I felt compelled to ask the spirit guides – Where do I need to be? What do I need to do? Where do I need to go, if anywhere, to find this new life I need to begin living.


I laid the first 3 cards face down, then flipped them over one at a time to interpret the messages. I then ultimately, ended up with five cards. The 4th one I drew because I felt I needed more clarification from one of the answers, and the last card literally dropped off the pile, so I had to add it to the story. Below you can see the 5 cards that came to me. And then I’ll share my interpretation.


Oracle cards



The first card on top left is Flowing River, next, the Wounded Healer, and The Trickster. And I’m adding here that the Wounded Healer card comes up for me every single time I use this deck. The next card came, The Shapeshifter, which I chose to elaborate on the Trickster’s message. And then of course, the extra card that fell, I laid on top again over the Shapeshifter. And here’s how it went with my interpretations:


Flowing River:  “Forgive yourself and let go.” The rivers are flowing and the flow of life are opening for me. I am no longer swimming against the current. Forgiving oneself and letting go is one of the hardest things for me to do, but spirit is telling me it’s time to stop blaming myself for the more I couldn’t do to save my husband. Logically, I know it was no longer in my hands but God’s, yet, it’s a tough thing this guilt.

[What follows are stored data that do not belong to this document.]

(* ===== verification/S3.v ===== *)
(** * The S3 blob store (storage/blob/s3.go)

    The store speaks to an object service over HTTP, signs and retries its requests and
    reads objects as streams.  The service is a parameter whose documented behaviour is
    [S3Laws]: it may refuse, fail or lose any answer.  The store refines the file-system
    store [Blob.Fs] for every such service. *)

From S2P Require Import Prelude GoStrings Blob Strconv Json Headers RuleMetadata Verp.

Local Open Scope go_scope.

(** ** Requests and the service *)

Inductive byte_range := From (off : Z) | Between (off last : Z).
Definition range_text (r : byte_range) : string :=
  match r with From off => "bytes=" ++ FormatInt off ++ "-" | Between off last => "bytes=" ++ FormatInt off ++ "-" ++ FormatInt last end%string.
Record s3_request := mkReq { rq_method : string; rq_url : string; rq_range : option byte_range; rq_payload : string; rq_body : string }.

(** How a body ends: after its last byte, cut off ([io.ErrUnexpectedEOF]), or by another error. *)
Inductive ending := Clean | Cut | Broken.
(** An answer: its status, [Content-Length] (-1 unknown), [Content-Range] and the bytes
    that arrive; or no answer, whether or not the request was carried out. *)
Inductive answer := Response (status len : Z) (content_range body : string) (ends : ending) | NoAnswer.

(** [Do] takes the request and the headers that [sign] set. *)
Class S3Service := {
  service : Type;
  Do : s3_request -> gmap string string -> service -> answer * service;
  objects : service -> gmap string string }.      (* by URL *)

(** [parseInt64]: digits only; it wraps around. *)
Fixpoint parse_digits (v : Z) (l : list ascii) : option Z :=
  match l with
  | [] => Some v
  | c :: l => if in_range 48 57 c then parse_digits (i64 (v * 10 + (byte_of c - 48))) l else None
  end.
Definition parseInt64 (s : string) : option Z := if String.eqb s EmptyString then None else parse_digits 0 (bytes_of s).
(** The total of a [Content-Range]. *)
Definition range_total (cr : string) : option Z :=
  match last_index_byte "/"%char (bytes_of cr) with Some i => parseInt64 (str_of (drop (S i) (bytes_of cr))) | None => None end.

(** The part of an object that a range names. *)
Definition slice (r : option byte_range) (obj : list ascii) : list ascii :=
  match r with
  | None => obj
  | Some (From off) => drop (Z.to_nat off) obj
  | Some (Between off last) => take (Z.to_nat (last - off + 1)) (drop (Z.to_nat off) obj)
  end.
(** A body that carries [data], of an object of [total] bytes. *)
Definition carries (data : list ascii) (total len : Z) (cr body : string) (ends : ending) : Prop :=
  bytes_of body `prefix_of` data /\ (ends = Clean -> bytes_of body = data) /\
  (len = -1 \/ len = Z.of_nat (length data)) /\ (range_total cr = None \/ range_total cr = Some total).

Class S3Laws `{S3Service} := {
  do_reads r h s a s' : rq_method r = "GET"%string \/ rq_method r = "HEAD"%string -> Do r h s = (a, s') -> objects s' = objects s;
  do_get r h s st len cr body ends s' : rq_method r = "GET"%string -> Do r h s = (Response st len cr body ends, s') ->
    (st = 404 -> objects s !! rq_url r = None) /\
    (st = 200 \/ st = 206 -> exists obj, objects s !! rq_url r = Some obj /\ (st = 200 <-> rq_range r = None) /\
       carries (slice (rq_range r) (bytes_of obj)) (Z.of_nat (String.length obj)) len cr body ends);
  do_head r h s st len cr body ends s' : rq_method r = "HEAD"%string -> Do r h s = (Response st len cr body ends, s') ->
    (st = 404 -> objects s !! rq_url r = None) /\
    (st = 200 -> exists obj, objects s !! rq_url r = Some obj /\ len = Z.of_nat (String.length obj));
  do_put r h s a s' : rq_method r = "PUT"%string -> Do r h s = (a, s') ->
    (objects s' = objects s \/ objects s' = <[rq_url r := rq_body r]> (objects s)) /\
    (forall len cr body ends, a = Response 200 len cr body ends -> objects s' = <[rq_url r := rq_body r]> (objects s));
  do_delete r h s a s' : rq_method r = "DELETE"%string -> Do r h s = (a, s') ->
    (objects s' = objects s \/ objects s' = delete (rq_url r) (objects s)) /\
    (forall st len cr body ends, a = Response st len cr body ends -> st = 204 \/ st = 200 -> objects s' = delete (rq_url r) (objects s)) }.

The Wounded Healer:  Healing energy and life force are flowing to me, so says this card. I’m told I’m a healer who helps others, whether or not I know it. What needs healing now in my life is a process currently being worked on, “The cracks can be where the light enters the soul. You are a healer in the most profound sense of the word.” What needs healing in my life is being addressed by the “inner realms”. “Your strength lies in the difficulties you’ve overcome.” I discover this while I’m seeking how I can help myself, I’m told I’m helping others.


I’ve been told by two mediums that I was a doctor in another life and I worked with the Native medicine men in another. It makes me wonder why I’ve always been so fascinated and interested in health and medicine, especially naturopathic. Perhaps this is why this Wounded Healter card always visits me every reading.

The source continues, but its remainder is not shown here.